YOUR GOAL: Check each line of the material that follows, and copy those holding the string "eapply".

____

(** [__init__] builds the queue of the given blocks, in their order. *)
Lemma init_rep blocks st :
  NoDup blocks → Forall is_blk blocks →
  (∀ r, is_blk r → prev_free_block (st r) = None ∧ next_free_block (st r) = None) →
  free_rep (init blocks st) blocks.
Proof.
  intros Hnd Hb Hfresh. destruct (blk_not_fake _ Hb) as [HH HT].
  destruct (init_links_done blocks st Hnd) as [Hn Hp Ho _].
  unfold init. set (st1 := init_links blocks st) in *.
  set (st3 := upd (upd st1 RHead _) RTail _).
  assert (Hst3 : ∀ x, is_blk x → st3 x = st1 x).
  { intros x Hx. destruct (is_blk_ne _ Hx). unfold st3, upd. by rewrite !decide_False. }
  destruct (decide (blocks = [])) as [->|Hne].
  { cbn. split; cbn; [by split; link_solve|apply NoDup_nil_2|done..| |].
    - link_solve.
    - intros r Hr _. destruct (is_blk_ne _ Hr). autorewrite with store.
      rewrite !decide_False, Hst3 by done. by apply Hfresh. }
  assert (∃ b0, blocks !! 0%nat = Some b0) as [b0 E0] by (destruct blocks; [done|by eexists]).
  assert (∃ e, last blocks = Some e) as [e Ee] by (by apply last_is_Some).
  assert (Eei : blocks !! (length blocks - 1)%nat = Some e)
    by (rewrite Nat.sub_1_r, <- last_lookup; done).
  assert (Hall : ∀ i x, blocks !! i = Some x → x ≠ RHead ∧ x ≠ RTail ∧ st3 x = st1 x).
  { intros i x Hx. apply (Forall_lookup_1 _ _ _ _ Hb) in Hx. split_and!; [by apply is_blk_ne..|].
    by apply Hst3. }
  destruct (Hall _ _ E0) as (? & ? & _), (Hall _ _ Eei) as (? & ? & _).
  cbv zeta. rewrite E0, Ee. split; cbn; [|done..| |].
  - apply linked_chained.
    assert (end_of RHead blocks = e) as -> by (unfold end_of; by rewrite Ee).
    split; [|split; link_solve].
    apply chained_pointwise. intros [|i] x y Hx Hy.
    + cbn in Hx. simplify_eq. split; link_solve.
    + cbn in Hx. destruct (Hall _ _ Hx) as (?&?&Ex), (Hall _ _ Hy) as (?&?&Ey).
      apply lookup_lt_Some in Hy as Hlt.
      assert (x ≠ e).
      { intros ->. enough (i = length blocks - 1)%nat by lia. by eapply NoDup_lookup. }
      assert (y ≠ b0).
      { intros ->. enough (S i = 0)%nat by lia. by eapply NoDup_lookup. }
      autorewrite with store. rewrite !decide_False by done. rewrite Ex, Ey.
      split; [apply (Hn i x y)|apply (Hp i x y)]; (lia || done).
  - autorewrite with store. rewrite !decide_False by done. unfold st3, upd.
    by rewrite decide_True.
  - intros r Hr Hx. destruct (is_blk_ne _ Hr).
    assert (r ≠ b0 ∧ r ≠ e) as [? ?].
    { split; intros ->; apply Hx; by eapply list_elem_of_lookup_2. }
    autorewrite with store. rewrite !decide_False, Hst3 by done.
    destruct (Ho r) as [-> ->]; [by eauto with py|]. by apply Hfresh.
Qed.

____

RESPONSE TO THE EXERCISE:
      { intros ->. enough (i = length blocks - 1)%nat by lia. by eapply NoDup_lookup. }
      { intros ->. enough (S i = 0)%nat by lia. by eapply NoDup_lookup. }
    { split; intros ->; apply Hx; by eapply list_elem_of_lookup_2. }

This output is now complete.